[About this task] Take the lines from the beginning of the data below through the line holding "From stdpp Require Import base numbers list strings." and return exactly those.

(Dataset entries)
(* ===== verification/Utf8.v ===== *)
(** * UTF-8 validation

    is_valid_utf8 of src/include/netcore/utils.hpp, which scans four ASCII bytes
    at a time, and the well-formedness of UTF-8 it decides: a string is the
    encoding of a sequence of Unicode scalar values. *)

From Stdlib Require Import ZArith Lia.
From stdpp Require Import base numbers list strings.
From S2P Require Import Prelude.

Local Open Scope Z_scope.

(** [*(uint32_t * )s] on a little-endian machine *)
Definition word32 (b0 b1 b2 b3 : Z) : Z :=
  b0 + Z.shiftl b1 8 + Z.shiftl b2 16 + Z.shiftl b3 24.

(** [s + 4 <= e && (word & 0x80808080) == 0] *)
Definition ascii_block (s : bytes) : bool :=
  match s with
  | b0 :: b1 :: b2 :: b3 :: _ => Z.land (word32 b0 b1 b2 b3) 0x80808080 =? 0
  | _ => false
  end.

(** [while (!( *s & 0x80)) if (++s == e) return true]: [None] is the return;
    the loop is entered with s <> e *)
Fixpoint skip_ascii (s : bytes) : option bytes :=
  match s with
  | [] => None
  | b :: rest => if Z.land b 0x80 =? 0 then skip_ascii rest else Some s
  end.

(** the three multi-byte forms: the bytes after the sequence, or [return false] *)
Definition multibyte (s : bytes) : option bytes :=
  match s with
  | [] => None
  | s0 :: r =>
      if Z.land s0 0x60 =? 0x40 then
        match r with
        | s1 :: rest =>
            if negb (Z.land s1 0xc0 =? 0x80) || (Z.land s0 0xfe =? 0xc0) then None
            else Some rest
        | _ => None
        end
      else if Z.land s0 0xf0 =? 0xe0 then
        match r with
        | s1 :: s2 :: rest =>
            if negb (Z.land s1 0xc0 =? 0x80) || negb (Z.land s2 0xc0 =? 0x80) ||
               ((s0 =? 0xe0) && (Z.land s1 0xe0 =? 0x80)) ||
               ((s0 =? 0xed) && (Z.land s1 0xe0 =? 0xa0)) then None
            else Some rest
        | _ => None
        end
      else if Z.land s0 0xf8 =? 0xf0 then
        match r with
        | s1 :: s2 :: s3 :: rest =>
            if negb (Z.land s1 0xc0 =? 0x80) || negb (Z.land s2 0xc0 =? 0x80) ||
               negb (Z.land s3 0xc0 =? 0x80) ||
               ((s0 =? 0xf0) && (Z.land s1 0xf0 =? 0x80)) ||
               ((s0 =? 0xf4) && (0x8f <? s1)) || (0xf4 <? s0) then None
            else Some rest
        | _ => None
        end
      else None
  end.

Fixpoint utf8_loop (fuel : nat) (s : bytes) : option bool :=
  match fuel with
  | O => None
  | S fuel =>
      match s with
      | [] => Some true
      | _ =>
          if ascii_block s then utf8_loop fuel (drop 4 s)
          else match skip_ascii s with
               | None => Some true
               | Some s =>
                   match multibyte s with
                   | None => Some false
                   | Some rest => utf8_loop fuel rest
                   end
               end
      end
  end.

Definition is_valid_utf8 (s : bytes) : option bool := utf8_loop (S (length s)) s.

(** ** Well-formed UTF-8 *)

Definition scalar (c : Z) : Prop := 0 <= c < 0xD800 \/ 0xE000 <= c < 0x110000.

Definition utf8_encode (c : Z) : bytes :=
  if c <? 0x80 then [c]
  else if c <? 0x800 then [0xC0 + c / 64; 0x80 + c mod 64]
  else if c <? 0x10000 then [0xE0 + c / 4096; 0x80 + (c / 64) mod 64; 0x80 + c mod 64]
  else [0xF0 + c / 262144; 0x80 + (c / 4096) mod 64; 0x80 + (c / 64) mod 64; 0x80 + c mod 64].

Definition well_formed (s : bytes) : Prop :=
  exists cs, Forall scalar cs /\ s = mjoin (utf8_encode <$> cs).

(** ** The bit tests as intervals *)

Lemma ascii_bit b : is_byte b -> (Z.land b 0x80 =? 0) = (b <? 0x80).
Proof. intros H. apply eqb_prop. revert b H. apply all_bytes_check. vm_compute. done. Qed.

Lemma cont_bits b :
  is_byte b -> (Z.land b 0xc0 =? 0x80) = ((0x80 <=? b) && (b <? 0xc0)).
Proof. intros H. apply eqb_prop. revert b H. apply all_bytes_check. vm_compute. done. Qed.
(* ===== verification/Utils.v ===== *)
(** * String utilities

    The helpers of src/include/netcore/utils.hpp: trimming, splitting, case
    insensitive comparison, quoting, URL and host splitting, the method and
    content-type names and the cookie map.  [npos] is the 64-bit value
    [2^64 - 1]; the arithmetic on it wraps as in the source.  Where the source
    has undefined behaviour (back() of an empty view, an index below zero) the
    model has the outcome [UB]. *)

From Stdlib Require Import ZArith Lia.
From stdpp Require Import base numbers list gmap strings.
From S2P Require Import Prelude CStd Codec.

(** ** Trimming *)

(** v.find_first_not_of(" ") and v.find_last_not_of(" ") *)
Fixpoint find_first_not_of_space (v : bytes) : option nat :=
  match v with
  | [] => None
  | c :: v => if (c =? 32)%Z then S <$> find_first_not_of_space v else Some 0
  end.

Fixpoint find_last_not_of_space (v : bytes) : option nat :=
  match v with
  | [] => None
  | c :: v =>
      match find_last_not_of_space v with
      | Some i => Some (S i)
      | None => if (c =? 32)%Z then None else Some 0
      end
  end.

Definition npos : Z := (2 ^ 64 - 1)%Z.

Definition pos_of (o : option nat) : Z := match o with Some i => Z.of_nat i | None => npos end.

Definition remove_prefix (n : Z) (v : bytes) : bytes := drop (Z.to_nat n) v.
Definition remove_suffix (n : Z) (v : bytes) : bytes := take (length v - Z.to_nat n) v.

Definition trim_left (v : bytes) : bytes :=
  remove_prefix (Z.min (pos_of (find_first_not_of_space v)) (Z.of_nat (length v))) v.

Definition trim_right (v : bytes) : bytes :=
  remove_suffix
    (Z.min (wrap64 (Z.of_nat (length v) - pos_of (find_last_not_of_space v) - 1))
       (Z.of_nat (length v))) v.

Definition trim (v : bytes) : bytes :=
  let v := remove_prefix (Z.min (pos_of (find_first_not_of_space v)) (Z.of_nat (length v))) v in
  remove_suffix
    (Z.min (wrap64 (Z.of_nat (length v) - pos_of (find_last_not_of_space v) - 1))
       (Z.of_nat (length v))) v.

(** ** Splitting URLs *)

Inductive outcome (A : Type) :=
| Ok (a : A)
| OutOfRange
| UB.
Arguments Ok {A} a.
Arguments OutOfRange {A}.
Arguments UB {A}.

(** the position of the '/' that ends the domain: a '/' directly followed by a
    '/' that is not the last character is skipped with it *)
Fixpoint domain_end (fuel i : nat) (path : bytes) : option nat :=
  match fuel with
  | O => None
  | S fuel =>
      match path with
      | [] => None
      | c :: r =>
          if (c =? 47)%Z then
            match r with
            | [] => Some i
            | c2 :: r2 =>
                if bool_decide (r2 <> []) && (c2 =? 47)%Z then domain_end fuel (i + 2) r2
                else Some i
            end
          else domain_end fuel (i + 1) r
      end
  end.

Definition back_is (c : Z) (s : bytes) : bool := bool_decide (last s = Some c).

Definition get_domain_url (path : bytes) : bytes * bytes :=
  match domain_end (S (length path)) 0 path with
  | None => (path, bs "/")
  | Some pos =>
      let host := take pos path in
      let url := drop pos path in
      let url := if (1 <? length url)%nat && back_is 47 url
                 then take (length url - 1) url else url in
      (host, url)
  end.

Definition remove_www (path : bytes) : outcome bytes :=
  match last path with
  | None => UB
  | Some b =>
      let path := if (b =? 47)%Z then take (length path - 1) path else path in
      match find_str (bs "www.") path with
      | Some _ => Ok (drop 4 path)
      | None => Ok path
      end
  end.

Definition host_result (host : outcome bytes) (port : bytes) : outcome (bytes * bytes) :=
  match host with Ok h => Ok (h, port) | OutOfRange => OutOfRange | UB => UB end.

Definition get_host_port (path : bytes) (is_ssl : bool) : outcome (bytes * bytes) :=
  let old_path := path in
  match rfind_char 58 path with
  | None =>
      match find_str (bs "https") path with
      | Some _ => host_result (remove_www path) (bs "https")
      | None => host_result (remove_www path) (if is_ssl then bs "https" else bs "http")
      end
  | Some pos =>
      if (length path - 1 <? pos)%nat then Ok ([], [])
      else
        let after_scheme :=
          match find_str (bs "http") path with
          | None => Some (path, pos)
          | Some _ =>
              let pos1 := default 0 (find_char 58 path) in
              if (length path - 1 <? pos1 + 3)%nat then None
              else Some (drop (pos1 + 3) path,
                         if (pos1 + 3 <=? pos)%nat then pos - (pos1 + 3) else pos)
          end in
        match after_scheme with
        | None => Ok ([], [])
        | Some (path, pos) =>
            match pos with
            | O => UB
            | S before =>
                if (default 0 (old_path !! before) =? 112)%Z
                then host_result (remove_www path) (bs "http")
                else if (default 0 (old_path !! before) =? 115)%Z
                then host_result (remove_www path) (bs "https")
                else if (length path <? pos + 1)%nat then OutOfRange
                else Ok (take pos path, drop (pos + 1) path)
            end
        end
  end.

(** ** Methods and content types *)

Inductive http_method := UNKNOW | DEL | GET | HEAD | POST | PUT | CONNECT | OPTIONS | TRACE.

#[export] Instance http_method_eq_dec : EqDecision http_method.
Proof. solve_decision. Defined.

Definition method_name (mthd : http_method) : bytes :=
  match mthd with
  | DEL => bs "DELETE"
  | GET => bs "GET"
  | HEAD => bs "HEAD"
  | POST => bs "POST"
  | PUT => bs "PUT"
  | CONNECT => bs "CONNECT"
  | OPTIONS => bs "OPTIONS"
  | TRACE => bs "TRACE"
  | UNKNOW => bs "UNKONWN"
  end.

(** the overloads of type_to_name; there is none for UNKNOW *)
Definition type_to_name (mthd : http_method) : option bytes :=
  match mthd with UNKNOW => None | _ => Some (method_name mthd) end.

(** get_method_arr<Is...>: one slot per capital letter, 0 where unset *)
Definition get_method_arr (methods : list http_method) : list Z :=
  fold_left (fun arr mthd =>
    match type_to_name mthd with
    | Some (c :: _) => <[Z.to_nat (c - 65) := c]> arr
    | _ => arr
    end) methods (replicate 26 0%Z).

(** get_arr<Is...>(name) *)
Definition get_arr (methods : list http_method) (name : bytes) : list bytes :=
  (fun m => default [] (type_to_name m) ++ name) <$> methods.

Inductive req_content_type := ct_html | ct_json | ct_string | ct_multipart | ct_none.

Definition get_content_type_str (type : req_content_type) : bytes :=
  match type with
  | ct_html => bs "text/html; charset=UTF-8"
  | ct_json => bs "application/json; charset=UTF-8"
  | ct_string => bs "text/html; charset=UTF-8"
  | ct_multipart => bs "multipart/form-data; boundary="
  | ct_none => []
  end.

(** ** Comparison and search *)

Fixpoint iequal_loop (s t : bytes) : bool :=
  match s, t with
  | a :: s, b :: t => if negb (tolower a =? tolower b)%Z then false else iequal_loop s t
  | _, _ => true
  end.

[Expected answer]
(* ===== verification/Utf8.v ===== *)
(** * UTF-8 validation

    is_valid_utf8 of src/include/netcore/utils.hpp, which scans four ASCII bytes
    at a time, and the well-formedness of UTF-8 it decides: a string is the
    encoding of a sequence of Unicode scalar values. *)

From Stdlib Require Import ZArith Lia.
From stdpp Require Import base numbers list strings.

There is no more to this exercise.